Slow Cooker Butter Chicken
Ingredients:
1 Kg chicken thigh fillets( cut into small size)
1 tin crushed tomatoes
1/2 cup almond meal ( optional , gives it a little nutty flavour )
1 cup coconut milk
2 Tablespoons Greek yoghurt
1/3 Cup butter
1 Diced onion
2 teaspoons minced garlic ( 3 cloves fresh)
1 teaspoon garam Masala
1 – 3 teaspoons curry
1-2 tablespoons paprika
1/4 teaspoon cayenne pepper
1 teaspoon coriander ( or use fresh)
1 teaspoon Turmeric
Salt & pepper
Directions:
Brown off the onion and the spices in the butter.

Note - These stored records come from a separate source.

(** * The Python SDK: storage, handler dispatch, registry and transport

    A shallow embedding of [sdks/python]: [clef/storage.py] (the in-memory
    [ConceptStorage]), [copf/handler.py] ([ConceptHandler.handle]),
    [copf/registry.py] (the process-wide [_REGISTRY]) and the two request
    functions of [copf/transport.py] ([_handle_invoke], [_handle_query]).

    Python objects that are mutated in place (a storage instance, the
    registry) are threaded explicitly: every operation takes the state it
    runs in and returns the state it leaves.  A coroutine is awaited as soon
    as it is created everywhere in the code, so [await f(x)] is read as the
    call [f x]. *)

From Stdlib Require Import Ascii.
From stdpp Require Import base option list strings gmap.

Set Warnings "-register-all".
Open Scope string_scope.

(** ** Python values

    The values that travel through the SDK are decoded JSON: [None], booleans,
    integers, strings, lists and string-keyed dicts.  JSON numbers with a
    fraction (Python floats) are left out of the universe.

    A Python [dict] keeps its items in insertion order, so a dict is an
    association list; [odict] collects what the code uses of it. *)

Module odict.

Abbreviation t V := (list (string * V)).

Add the chicken , brown . Put all ingredients except the coconut milk and yoghurt into your slow cooker and cook 2-3 hours high. Switch to low and add the coconut milk and 2 tablespoon of cornflour mixed with some water to remove the lumps. Cook on low until rice etc is done. ( If your out all day you can Cook on low 5-7 hours , still don’t add coconut milk or yoghurt until 30 minutes before serving ).
New wave users ….. Brown off butter, spices and chicken. Add all ingredients except coconut milk. Switch to high pressure and pressure cook 10 minutes. Leave on warm and add coconut milk and yoghurt . Turn to brown to reheat 5 minutes , thicken with cornflour before serving.